An A grade is not the same as an A grade

A grade in Chemistry

School league tables (or, as the Department for Education calls them, School Performance Tables) were published last month, to much complaint from some private schools. Schools such as Eton, Harrow and Winchester scored 0% because they no longer enter their students for GCSEs, preferring International GCSEs, which are thought to be more challenging and therefore better suited to more able pupils.

I’ve long been troubled by league tables, though for a different reason: an A grade is not the same as an A grade.

League tables are based on grades obtained in public examinations. I’m simplifying here, but basically you add up the number of A grades obtained in each school, divide by the number of students in that school and you get an average. Good schools have high averages, bad schools hve low averages. Pretty uncontroversial, surely?

I argue that pretty much every step of the process is flawed. For example, adding up the number of A grades. This is only meaningful if all A grades are the same. Does an A grade in Maths mean the same thing as an A grade in Theatre Studies? (If so, what does it mean?)

Let’s try an easier question. Does an A grade in Maths mean the same thing as an A grade in Maths? That's a ridiculous question, surely? Well, no. Different schools use different exam boards for their maths exams. Can we be certain that A grades given by different exam boards mean the same thing? (OCR's exams have always struck me as a much harder that Edexcel’s, for example.)

Let’s narrow it down further. Does an A grade in Edexcel’s Maths mean the same thing as an A grade in Edexcel’s Maths? Not necessarily. Students can choose which modules they sit. Are the exams on the Statistics modules directly comparable to those on the Mechanics modules? (Edexcel’s module in Decision Maths is often seen as markedly easier than the other modules, despite counting equally for the final grade.)

Hmm. OK, then. Does an A grade in Edexcel’s Maths mean the same thing as an A grade in Edexcel’s Maths where the modules taken are the same? Not if they’re not taken at the same time. Can we be certain that the C3 exam and the marks obtained in it by candidates are consistent from one exam sitting to another? (Edexcel’s C3 exam in June 2013 was an internet sensation within hours of the end of the exam because it was considered unusually difficult. Edexcel responded by dropping the grade boundaries quite markedly. How precise is that process? How precise could it possibly be?)

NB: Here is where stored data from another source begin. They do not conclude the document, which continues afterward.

Definition beInt (v : bytes) : Z := fold_left (fun out b => to_i64 (Z.lor (to_i64 (Z.shiftl out 8)) b)) v 0.
Definition fcp_body (fcp : bytes) : result bytes :=
  let! r := FindTLV fcp 0x62 in Ok (match r with Some v => v | None => fcp end).
Definition FileSizeFromFCP (fcp : bytes) : result Z :=
  let! body := fcp_body fcp in
  let! r := FindTLV body 0x80 in
  match r with
  | Some v => Ok (beInt v)
  | None =>
      let! r := FindTLV body 0x81 in
      match r with Some v => Ok (beInt v) | None => Ok 0 end
  end.
(** Record length and count. *)
Definition RecordInfoFromFCP (fcp : bytes) : result (Z * Z) :=
  let! body := fcp_body fcp in
  let! r := FindTLV body 0x82 in
  match r with
  | Some v =>
      if 5 <=? len v then
        let! hi := at_ v 2 in
        let! lo := at_ v 3 in
        let! count := at_ v 4 in
        Ok (Z.lor (Z.shiftl hi 8) lo, count)
      else Ok (0, 0)
  | None => Ok (0, 0)
  end.
Example file_size : FileSizeFromFCP [0x62; 0x08; 0x80; 0x02; 0x01; 0x2c; 0x8a; 0x02; 0x05; 0x00] = Ok 300.
Proof. vm_compute. reflexivity. Qed.

(** ** Tags and lengths on the wire *)
(** The octets behind the first one of a long tag: bit 8 set in all but the last. *)
Fixpoint continued (bs : bytes) : bool :=
  match bs with [] => false | [b] => Z.land b 0x80 =? 0 | b :: bs' => negb (Z.land b 0x80 =? 0) && continued bs' end.
Definition tag_wire (bs : bytes) : bool :=
  match bs with
  | [] => false
  | [b] => negb (b =? 0) && negb (Z.land b 0x1f =? 0x1f)
  | b :: bs' => (Z.land b 0x1f =? 0x1f) && negb (b =? 0xff) && continued bs' && (len bs' <=? 3)
  end.
Definition tag_ok (tag : Z) : Prop := exists bs, bytes_ok bs /\ tag_wire bs = true /\ tag = be_decode bs.

Lemma tag_wire_head bs : tag_wire bs = true -> exists b bs', bs = b :: bs' /\ b <> 0 /\ b <> 0xff.
Proof.
  destruct bs as [|b bs']; [done|]. intros H. exists b, bs'. split; [done|]. destruct bs' as [|b' bs']; cbn [tag_wire] in H.
  - apply andb_prop in H as [H1 H2]. split; [lia|]. intros ->. done.
  - rewrite !andb_true_iff in H. destruct H as [[[H1 H2] _] _]. split; [intros ->; done|lia].
Qed.
Lemma tag_loop_wire bs rest acc : bytes_ok bs -> continued bs = true -> 0 <= acc -> (acc + 1) * 256 ^ len bs <= 2 ^ 32 ->
  tag_loop (bs ++ rest) (Z.shiftl acc 8) = Ok (acc * 256 ^ len bs + be_decode bs, rest).
Proof.
  revert acc. induction bs as [|b bs IH]; intros acc Hb Hc Ha Hs; [done|]. apply bytes_ok_cons in Hb as [Hb Hbs]. cbn [app tag_loop].
  rewrite lor_shiftl_8 by done. rewrite be_decode_cons. rewrite len_cons, Z.pow_add_r in Hs |- * by len_lia. change (256 ^ 1) with 256 in *.
  pose proof (Z.pow_pos_nonneg 256 (len bs) ltac:(lia) ltac:(len_lia)) as Hp. unfold in_range in Hb. destruct bs as [|b' bs'].
  - cbn [continued] in Hc. rewrite Hc. f_equal. f_equal. change (len []) with 0. change (be_decode []) with 0. lia.
  - cbn [continued] in Hc. apply andb_prop in Hc as [Hc1 Hc2]. apply negb_true_iff in Hc1. rewrite Hc1. cbv iota.
    rewrite to_i64_small by (rewrite Z.shiftl_mul_pow2 by lia; nia). rewrite IH by (done || nia). do 2 f_equal. lia.
Qed.
Lemma readTag_wire bs rest : bytes_ok bs -> tag_wire bs = true -> readTag (bs ++ rest) = Ok (be_decode bs, rest).
Proof.
  destruct bs as [|b bs]; [done|]. intros Hb Hw. apply bytes_ok_cons in Hb as [Hb Hbs]. cbn [app readTag]. destruct bs as [|b' bs'].
  - cbn [tag_wire] in Hw. apply andb_prop in Hw as [_ Hw]. apply negb_true_iff in Hw. rewrite Hw. unfold be_decode. cbn [fold_left app]. f_equal; f_equal; lia.
  - cbn [tag_wire] in Hw. rewrite !andb_true_iff in Hw. destruct Hw as [[[Hw1 _] Hc] Hl]. rewrite Hw1. cbv iota.
    assert (Hp : 256 ^ len (b' :: bs') <= 256 ^ 3) by (apply Z.pow_le_mono_r; lia). unfold in_range in Hb.
    rewrite (tag_loop_wire (b' :: bs')) by (try done; try lia; nia). by rewrite (be_decode_cons b).
Qed.
Lemma be_decode_pos b bs : bytes_ok (b :: bs) -> b <> 0 -> 256 ^ len bs <= be_decode (b :: bs).
Proof.
  intros [Hb Hbs]%bytes_ok_cons Hne. rewrite be_decode_cons. pose proof (be_decode_range bs Hbs) as Hr. unfold in_range in Hb. nia.
Qed.
Lemma encode_tag_loop_wire bs room out : bytes_ok bs -> (length bs <= room)%nat -> (forall b bs', bs = b :: bs' -> b <> 0) ->
  encode_tag_loop room (be_decode bs) out = Ok (bs ++ out).
Proof.
  revert room out. induction bs as [|b bs IH] using rev_ind; intros room out Hok Hroom Hhead; [by destruct room|].
  apply bytes_ok_app in Hok as [Hbs [Hb _]%bytes_ok_cons]. rewrite length_app in Hroom. cbn [length] in Hroom. destruct room as [|room]; [lia|].
  assert (Hpos : 0 < be_decode (bs ++ [b])).
  { destruct bs as [|b0 bs']; cbn [app] in *.
    - pose proof (be_decode_pos b [] ltac:(by apply bytes_ok_cons) (Hhead _ _ eq_refl)). change (256 ^ len []) with 1 in *. lia.
    - assert (Hok : bytes_ok (b0 :: bs' ++ [b])) by (apply (bytes_ok_app (b0 :: bs') [b]); split; [done|by repeat constructor; apply Hb]).
      pose proof (be_decode_pos b0 (bs' ++ [b]) Hok (Hhead _ _ eq_refl)).
      pose proof (Z.pow_pos_nonneg 256 (len (bs' ++ [b])) ltac:(lia) ltac:(len_lia)). lia. }
  cbn [encode_tag_loop]. replace (be_decode (bs ++ [b]) <=? 0) with false by lia. rewrite be_decode_snoc. rewrite Z.shiftr_div_pow2 by lia. change (2 ^ 8) with 256.
  unfold in_range in Hb. rewrite Z.div_add_l, (Z.div_small b) by lia. rewrite Z.add_0_r.
  unfold to_u8. rewrite Z.add_comm, Z.mod_add, Z.mod_small by lia. rewrite IH; [by rewrite <- app_assoc|done|lia|].
  intros b0 bs' ->. by apply (Hhead b0 (bs' ++ [b])).
Qed.
Lemma encodeTag_wire bs : bytes_ok bs -> tag_wire bs = true -> encodeTag (be_decode bs) = Ok bs.
Proof.
  intros Hok Hw. destruct (tag_wire_head bs Hw) as (b & bs' & -> & Hb0 & _). pose proof (be_decode_pos b bs' Hok Hb0) as Hpos.
  pose proof (Z.pow_pos_nonneg 256 (len bs') ltac:(lia) ltac:(len_lia)) as Hp. unfold encodeTag. replace (be_decode (b :: bs') <=? 0) with false by lia.
  destruct bs' as [|b' bs'].
  - apply bytes_ok_cons in Hok as [Hb _]. unfold in_range in Hb. replace (be_decode [b]) with b by (unfold be_decode; cbn [fold_left]; lia).
    replace (b <=? 0xff) with true by lia. unfold to_u8. by rewrite Z.mod_small by lia.
  - assert (Hge : 256 ^ 1 <= 256 ^ len (b' :: bs')) by (apply Z.pow_le_mono_r; len_lia). replace (be_decode _ <=? 0xff) with false by lia.
    rewrite encode_tag_loop_wire; [by rewrite app_nil_r|done| |by intros ? ? [= <- <-]].
    cbn [tag_wire] in Hw. rewrite !andb_true_iff in Hw. destruct Hw as [_ Hl]. unfold len in Hl. cbn [length] in *. apply Z.leb_le in Hl. lia.
Qed.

Surely I’ll concede that if two students sit the same maths modules set by the same exam board at the same time and both get A grades, then those two A grades are equal?

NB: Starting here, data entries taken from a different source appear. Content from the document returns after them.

Lemma ParseAUTS_ok auts : len auts = 14 -> exists fields, ParseAUTS auts = Ok fields /\ AUTSFields_Bytes fields = Ok auts.
Proof.
  intros Hl. unfold ParseAUTS, AKAAUTSLength, AKAAKLength. rewrite Hl. change (negb (14 =? 14)) with false. cbv iota. unfold slice_from. rewrite !slice_Ok by lia. cbn [bind].
  eexists. split; [done|]. unfold AUTSFields_Bytes, AKAAKLength, AKAMACLength. cbn [auts_SQNMSXorAK auts_MACS]. rewrite !sub_len by lia. rewrite Hl.
  change (negb (6 - 0 =? 6)) with false. change (negb (14 - 6 =? 8)) with false. cbv iota. f_equal. rewrite <- Hl. rewrite sub_split by lia. by rewrite sub_to_end, drop_0 by lia.
Qed.
Lemma payload_parsed a : answer_ok a -> parseUSIMAuthPayload (answer_tag a) (answer_value a) = Ok (answer_means a).
Proof.
  intros [_ Ha]. destruct a as [res ck ik tail|auts|]; cbn [answer_tag answer_value answer_means]; unfold parseUSIMAuthPayload.
  - change (0xdb =? 0xdb) with true. cbv iota. by rewrite parseUSIMAuthDB_ok.
  - change (0xdc =? 0xdb) with false. change (0xdc =? 0xdc) with true. cbv iota. destruct (ParseAUTS_ok auts Ha) as (fields & -> & _). done.
  - done.
Qed.
Lemma wrap_head templates tag value rest : tag = 0xdb \/ tag = 0xdc \/ tag = 0xdd -> value_fits value -> wrap_ok templates (encoding tag value) ->
  exists b0 l0 more, wrap templates (encoding tag value) ++ rest = b0 :: l0 :: more /\ b0 <> 0x00 /\ b0 <> 0xff /\
    (b0 = 0xdb -> templates = [] /\ tag = 0xdb /\ (17 <= len value -> 16 < l0)).
Proof.
  intros Htag Hf Hw. destruct templates as [|t ts]; cbn [wrap wrap_ok] in *.
  - assert (Hone : bytes_ok [tag] /\ tag_wire [tag] = true /\ be_decode [tag] = tag) by (destruct Htag as [-> | [-> | ->]]; by_decide). destruct Hone as (H1 & H2 & H3).
    destruct (EncodeTLV_wire [tag] value H1 H2 Hf) as (lb & Hl & Hlb & He). rewrite H3 in He. unfold encoding. rewrite He.
    destruct lb as [|l0 lb]; [done|]. exists tag, l0, ((lb ++ value) ++ rest). split; [done|]. split_and!; [lia|lia|].
    intros ->. split; [done|]. split; [done|]. intros H17. destruct (encodeLength_head _ _ H17 Hl) as (x & y & [= -> ->] & Hx). done.
  - destruct Hw as (Ht & Hcon & Hfit & _). destruct Ht as (bs & Hok & Hwire & ->). destruct (EncodeTLV_wire bs _ Hok Hwire Hfit) as (lb & Hl & Hlb & He). unfold encoding at 1. rewrite He.
    destruct (tag_wire_head bs Hwire) as (b & bs' & -> & H0 & Hff). destruct (bs' ++ lb) as [|l0 more] eqn:E.
    { apply (f_equal len) in E. rewrite len_app, len_nil in E. pose proof (len_nonneg bs'). lia. }
    exists b, l0, (more ++ wrap ts (encoding tag value) ++ rest). split; [cbn [app]; f_equal; rewrite <- !app_assoc, app_assoc, E; done|]. split; [done|]. split; [done|].
    intros ->. exfalso. cbn [tag_wire] in Hwire. destruct bs' as [|b' bs']; [done|]. by change (Z.land 0xdb 0x1f =? 0x1f) with false in Hwire.
Qed.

Nope. An A grade requires an average of 80 marks per module. Or more. One candidate could have got an average of 80. The second could have got an average of 90.

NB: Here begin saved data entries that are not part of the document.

(** ** Permanent identities *)
Definition eapAKARealm (mcc mnc : bytes) : bytes :=
  let mnc := if len mnc =? 2 then [48] ++ mnc else mnc in
  go_bytes "wlan.mnc" ++ mnc ++ go_bytes ".mcc" ++ mcc ++ go_bytes ".3gppnetwork.org".
Definition validateIMSIPLMN (imsi mcc mnc : bytes) : result unit :=
  if negb (strings_HasPrefix imsi mcc) then Err (ErrText "IMSI does not match MCC") else
  let! rest := slice_from imsi (len mcc) in
  if negb (strings_HasPrefix rest mnc) then Err (ErrText "IMSI does not match MNC") else
  Ok tt.
(** [imsi, mcc, mnc, realm] *)
Definition normalizeEAPAKAIdentityParts (imsi mcc mnc : bytes) : result (bytes * bytes * bytes * bytes) :=
  let imsi := TrimSpace imsi in
  let mcc := TrimSpace mcc in
  let mnc := TrimSpace mnc in
  let! _ := validateDecimalDigits imsi 5 15 in
  let! mcc := if (len mcc =? 0) && (3 <=? len imsi) then slice imsi 0 3 else Ok mcc in
  let! mnc := if (len mnc =? 0) && (6 <=? len imsi) then slice imsi 3 6 else Ok mnc in
  let! _ := validateDecimalDigits mcc 3 3 in
  let! _ := validateDecimalDigits mnc 2 3 in
  let! _ := validateIMSIPLMN imsi mcc mnc in
  Ok (imsi, mcc, mnc, eapAKARealm mcc mnc).
Definition formatEAPAKAPermanentIdentity (prefix : Z) (imsi mcc mnc : bytes) : result bytes :=
  let! r := normalizeEAPAKAIdentityParts imsi mcc mnc in
  let '(imsi, mcc, mnc, realm) := r in
  Ok ([prefix] ++ imsi ++ [64] ++ realm).
Definition FormatEAPAKAPermanentIdentity := formatEAPAKAPermanentIdentity EAPAKAPermanentIdentityPrefix.
Definition FormatEAPAKAPrimePermanentIdentity := formatEAPAKAPermanentIdentity EAPAKAPrimePermanentIdentityPrefix.

Definition inferNAIMNCFromIMSI (imsi mcc realmMNC : bytes) : result bytes :=
  if negb (strings_HasPrefix imsi mcc) then Err (ErrText "IMSI does not match MCC") else
  let! rest := slice_from imsi (len mcc) in
  if strings_HasPrefix rest realmMNC then Ok realmMNC else
  if strings_HasPrefix realmMNC [48] then
    let! short := slice_from realmMNC 1 in
    if strings_HasPrefix rest short then Ok short else Err (ErrText "IMSI does not match MNC")
  else Err (ErrText "IMSI does not match MNC").
Section realm.
Context {U : UnicodeCase}.
(** [mcc, mnc, normalized] *)
Definition parseEAPAKARealm (realm : bytes) : result (bytes * bytes * bytes) :=
  let normalized := strings_TrimSuffix (strings_ToLower (TrimSpace realm)) [46] in
  match strings_Split normalized 46 with
  | [p0; p1; p2; p3; p4] =>
      if negb (bytesEqual p0 (go_bytes "wlan")) || negb (strings_HasPrefix p1 (go_bytes "mnc")) || negb (strings_HasPrefix p2 (go_bytes "mcc")) ||
         negb (bytesEqual p3 (go_bytes "3gppnetwork")) || negb (bytesEqual p4 (go_bytes "org"))
      then Err (ErrText "EAP-AKA realm must be wlan.mncXXX.mccXXX.3gppnetwork.org") else
      let mnc := strings_TrimPrefix p1 (go_bytes "mnc") in
      let mcc := strings_TrimPrefix p2 (go_bytes "mcc") in
      let! _ := validateDecimalDigits mcc 3 3 in
      let! _ := validateDecimalDigits mnc 3 3 in
      Ok (mcc, mnc, normalized)
  | _ => Err (ErrText "EAP-AKA realm must be wlan.mncXXX.mccXXX.3gppnetwork.org")
  end.
Definition ParseEAPAKAPermanentIdentity (identity : bytes) : result EAPAKAPermanentIdentity :=
  let identity := TrimSpace identity in
  match cut_at identity 64 with
  | None => Err (ErrText "EAP-AKA identity must be user@realm")
  | Some (user, realm) =>
      if (len user =? 0) || (len realm =? 0) then Err (ErrText "EAP-AKA identity must be user@realm") else
      if len user <? 2 then Err (ErrText "EAP-AKA identity user is too short") else
      let! prefix := at_ user 0 in
      if negb (prefix =? EAPAKAPermanentIdentityPrefix) && negb (prefix =? EAPAKAPrimePermanentIdentityPrefix)
      then Err (ErrText "unsupported EAP-AKA identity prefix") else
      let! imsi := slice_from user 1 in
      let! _ := validateDecimalDigits imsi 5 15 in
      let! r := parseEAPAKARealm realm in
      let '(mcc, realmMNC, normalizedRealm) := r in
      let! mnc := inferNAIMNCFromIMSI imsi mcc realmMNC in
      Ok (mkIdentity prefix imsi mcc mnc normalizedRealm)
  end.
End realm.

Which makes the second one better? Not necessarily. Maybe the second one got very high marks on the easier modules which boosted his average. C1 is the simplest module, but it counts equally. Very high marks in C1 can make up for low marks in, say, C3. Maybe the second student was sitting some of the modules for the second time, having tried them a year earlier and not done so well.

I think it’s perfectly possible that a student with a B grade is meaningfully better at maths than a student with an A grade. Yet the A grade student will be off to a top-ranked university, and the B grade student will have to settle for his second choice.

But now I have fallen into the league table trap. Top-ranked university. What does that mean? If you can’t even compare A grades in the same subject and be sure that you’re making a meaningful, consistent judgement, how can you compare entire universities and say that some are ‘better’ than others?

I'll bet there are some lecturers at London Metropolitan (ranked bottom of the Guardian’s table) who are better than some lecturers at Cambridge. (Uh oh. Better. What does that mean?) Stephen Hawking was a professor at Cambridge: that didn’t mean you’d be certain to be taught by him or even that you’d ever see him at all. And just because he’s incredibly clever doesn’t mean he’s an incredible teacher. I know I’m not the only person who gave up on A Brief History of Time well before the final chapter.

Malcolm Gladwell agrees with me. He wrote an excellent piece for the New Yorker on the subject of ranking colleges in the USA.